__INSTRUCTIONS TO FOLLOW__
Looking at the entries below, state how many lines contain the word "induction". Give the number alone.

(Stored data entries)
_ _ _ _ _

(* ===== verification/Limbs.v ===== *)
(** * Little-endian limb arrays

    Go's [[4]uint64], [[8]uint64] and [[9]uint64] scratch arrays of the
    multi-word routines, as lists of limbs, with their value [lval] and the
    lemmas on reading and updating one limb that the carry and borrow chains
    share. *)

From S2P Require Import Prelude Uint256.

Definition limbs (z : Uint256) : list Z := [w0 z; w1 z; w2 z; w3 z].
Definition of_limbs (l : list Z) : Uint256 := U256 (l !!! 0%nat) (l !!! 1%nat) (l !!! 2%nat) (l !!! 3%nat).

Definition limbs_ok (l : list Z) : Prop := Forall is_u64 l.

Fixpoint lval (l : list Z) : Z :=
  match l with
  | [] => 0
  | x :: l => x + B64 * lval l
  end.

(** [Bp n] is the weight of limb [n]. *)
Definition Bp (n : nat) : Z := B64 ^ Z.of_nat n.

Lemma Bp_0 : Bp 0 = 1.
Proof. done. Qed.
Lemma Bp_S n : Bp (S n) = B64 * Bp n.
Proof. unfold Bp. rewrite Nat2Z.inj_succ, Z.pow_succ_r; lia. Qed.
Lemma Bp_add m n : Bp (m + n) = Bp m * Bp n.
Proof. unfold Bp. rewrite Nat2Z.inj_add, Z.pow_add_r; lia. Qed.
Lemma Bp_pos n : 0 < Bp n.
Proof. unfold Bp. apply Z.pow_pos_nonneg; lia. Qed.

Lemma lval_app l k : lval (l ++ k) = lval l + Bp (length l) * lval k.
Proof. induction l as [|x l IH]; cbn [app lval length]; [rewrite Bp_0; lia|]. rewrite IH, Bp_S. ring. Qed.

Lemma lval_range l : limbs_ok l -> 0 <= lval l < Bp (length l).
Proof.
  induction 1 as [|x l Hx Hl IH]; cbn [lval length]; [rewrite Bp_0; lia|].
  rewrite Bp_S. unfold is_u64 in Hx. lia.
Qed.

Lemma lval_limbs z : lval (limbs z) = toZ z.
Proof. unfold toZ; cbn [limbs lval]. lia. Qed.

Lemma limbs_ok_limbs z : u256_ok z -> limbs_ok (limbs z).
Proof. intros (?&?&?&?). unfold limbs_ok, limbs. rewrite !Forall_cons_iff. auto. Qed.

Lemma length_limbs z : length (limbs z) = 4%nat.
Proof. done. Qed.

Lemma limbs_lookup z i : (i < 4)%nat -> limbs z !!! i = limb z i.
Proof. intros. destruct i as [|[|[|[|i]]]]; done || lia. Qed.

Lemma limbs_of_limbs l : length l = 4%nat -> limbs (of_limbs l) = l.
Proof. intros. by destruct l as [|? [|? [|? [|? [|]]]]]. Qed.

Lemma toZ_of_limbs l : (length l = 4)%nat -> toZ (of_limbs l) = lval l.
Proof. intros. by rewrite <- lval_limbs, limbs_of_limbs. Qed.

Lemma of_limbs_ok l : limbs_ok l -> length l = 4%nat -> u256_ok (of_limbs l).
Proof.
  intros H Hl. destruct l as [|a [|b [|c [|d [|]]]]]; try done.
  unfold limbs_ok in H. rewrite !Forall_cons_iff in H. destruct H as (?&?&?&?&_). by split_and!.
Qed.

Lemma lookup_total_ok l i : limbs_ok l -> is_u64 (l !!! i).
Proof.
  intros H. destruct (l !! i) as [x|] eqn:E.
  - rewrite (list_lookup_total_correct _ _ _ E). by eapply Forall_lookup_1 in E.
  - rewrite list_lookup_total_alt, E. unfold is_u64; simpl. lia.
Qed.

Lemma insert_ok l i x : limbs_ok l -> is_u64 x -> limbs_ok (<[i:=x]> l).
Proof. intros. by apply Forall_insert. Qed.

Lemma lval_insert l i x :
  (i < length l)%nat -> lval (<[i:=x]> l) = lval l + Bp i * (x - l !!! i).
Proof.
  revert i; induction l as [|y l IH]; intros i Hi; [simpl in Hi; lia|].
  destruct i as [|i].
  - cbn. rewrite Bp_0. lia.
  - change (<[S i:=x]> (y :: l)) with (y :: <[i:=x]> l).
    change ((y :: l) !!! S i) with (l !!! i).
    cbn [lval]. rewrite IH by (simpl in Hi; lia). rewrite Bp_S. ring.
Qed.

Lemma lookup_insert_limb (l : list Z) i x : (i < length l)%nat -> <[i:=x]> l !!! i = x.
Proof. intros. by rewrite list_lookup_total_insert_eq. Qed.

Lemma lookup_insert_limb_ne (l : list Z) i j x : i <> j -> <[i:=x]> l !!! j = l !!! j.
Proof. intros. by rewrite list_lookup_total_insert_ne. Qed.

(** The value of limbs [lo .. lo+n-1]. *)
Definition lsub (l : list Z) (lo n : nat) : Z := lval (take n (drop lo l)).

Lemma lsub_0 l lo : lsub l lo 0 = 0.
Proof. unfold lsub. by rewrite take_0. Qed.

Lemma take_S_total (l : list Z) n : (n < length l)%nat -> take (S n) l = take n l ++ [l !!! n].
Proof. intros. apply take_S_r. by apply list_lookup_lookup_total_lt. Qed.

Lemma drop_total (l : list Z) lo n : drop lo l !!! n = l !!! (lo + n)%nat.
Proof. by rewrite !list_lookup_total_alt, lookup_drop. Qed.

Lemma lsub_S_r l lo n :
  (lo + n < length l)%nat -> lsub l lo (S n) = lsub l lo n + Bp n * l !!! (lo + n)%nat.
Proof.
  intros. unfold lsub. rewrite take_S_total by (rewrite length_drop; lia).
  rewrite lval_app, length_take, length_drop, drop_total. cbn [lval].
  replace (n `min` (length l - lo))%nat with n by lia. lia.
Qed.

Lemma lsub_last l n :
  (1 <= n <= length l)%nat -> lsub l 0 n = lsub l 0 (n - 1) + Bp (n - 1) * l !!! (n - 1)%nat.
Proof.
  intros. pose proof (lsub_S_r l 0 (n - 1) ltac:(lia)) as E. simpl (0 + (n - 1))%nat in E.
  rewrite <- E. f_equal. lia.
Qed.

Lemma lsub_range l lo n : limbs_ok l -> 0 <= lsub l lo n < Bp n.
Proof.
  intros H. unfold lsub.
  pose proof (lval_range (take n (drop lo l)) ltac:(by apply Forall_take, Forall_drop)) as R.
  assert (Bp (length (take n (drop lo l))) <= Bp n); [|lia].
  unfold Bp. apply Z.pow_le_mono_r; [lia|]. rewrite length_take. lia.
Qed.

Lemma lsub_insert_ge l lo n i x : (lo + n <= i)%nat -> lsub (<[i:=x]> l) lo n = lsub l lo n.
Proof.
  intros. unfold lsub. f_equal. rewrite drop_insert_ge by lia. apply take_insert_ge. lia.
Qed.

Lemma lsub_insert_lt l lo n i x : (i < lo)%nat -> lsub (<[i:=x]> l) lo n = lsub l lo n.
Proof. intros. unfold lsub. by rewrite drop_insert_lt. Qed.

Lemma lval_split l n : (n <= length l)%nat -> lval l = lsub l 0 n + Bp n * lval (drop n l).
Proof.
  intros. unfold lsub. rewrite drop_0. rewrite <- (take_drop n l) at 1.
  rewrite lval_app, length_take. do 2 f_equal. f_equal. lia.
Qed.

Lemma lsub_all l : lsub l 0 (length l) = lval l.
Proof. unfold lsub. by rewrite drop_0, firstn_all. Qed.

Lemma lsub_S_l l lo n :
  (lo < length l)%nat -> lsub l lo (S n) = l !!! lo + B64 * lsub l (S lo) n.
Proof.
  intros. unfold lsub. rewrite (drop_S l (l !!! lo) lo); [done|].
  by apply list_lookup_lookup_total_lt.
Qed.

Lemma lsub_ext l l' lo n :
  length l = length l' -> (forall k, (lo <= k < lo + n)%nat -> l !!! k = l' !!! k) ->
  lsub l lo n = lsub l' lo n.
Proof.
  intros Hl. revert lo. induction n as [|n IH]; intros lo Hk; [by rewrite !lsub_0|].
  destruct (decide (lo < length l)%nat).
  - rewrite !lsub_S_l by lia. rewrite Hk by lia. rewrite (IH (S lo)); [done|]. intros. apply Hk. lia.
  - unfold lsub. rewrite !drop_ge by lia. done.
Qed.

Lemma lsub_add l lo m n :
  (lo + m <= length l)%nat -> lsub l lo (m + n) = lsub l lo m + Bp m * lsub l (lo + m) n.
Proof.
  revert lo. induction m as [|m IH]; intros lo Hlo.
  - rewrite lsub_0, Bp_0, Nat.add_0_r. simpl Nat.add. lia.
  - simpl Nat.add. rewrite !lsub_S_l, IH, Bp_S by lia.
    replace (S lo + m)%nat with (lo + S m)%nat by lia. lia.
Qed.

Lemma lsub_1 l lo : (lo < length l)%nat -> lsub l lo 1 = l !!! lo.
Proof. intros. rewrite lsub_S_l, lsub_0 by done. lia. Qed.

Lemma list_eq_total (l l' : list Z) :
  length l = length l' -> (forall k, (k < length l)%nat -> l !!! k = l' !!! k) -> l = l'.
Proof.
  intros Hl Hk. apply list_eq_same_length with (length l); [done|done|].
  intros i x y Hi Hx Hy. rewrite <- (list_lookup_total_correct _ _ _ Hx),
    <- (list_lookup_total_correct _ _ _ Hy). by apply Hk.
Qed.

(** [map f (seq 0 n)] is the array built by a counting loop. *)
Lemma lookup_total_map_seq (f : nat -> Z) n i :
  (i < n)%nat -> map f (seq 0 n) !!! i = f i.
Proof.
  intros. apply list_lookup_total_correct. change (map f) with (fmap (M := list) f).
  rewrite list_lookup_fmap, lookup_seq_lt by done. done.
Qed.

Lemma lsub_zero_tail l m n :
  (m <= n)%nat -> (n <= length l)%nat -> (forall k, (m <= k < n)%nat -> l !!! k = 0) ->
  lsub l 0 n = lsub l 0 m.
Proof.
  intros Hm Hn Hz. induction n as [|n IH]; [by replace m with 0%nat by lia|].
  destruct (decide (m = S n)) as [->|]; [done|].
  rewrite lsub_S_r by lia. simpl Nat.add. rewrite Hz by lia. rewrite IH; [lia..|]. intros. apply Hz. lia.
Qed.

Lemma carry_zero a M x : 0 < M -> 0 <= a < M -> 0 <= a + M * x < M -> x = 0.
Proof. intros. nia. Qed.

_ _ _ _ _

__ANSWER SECTION__
6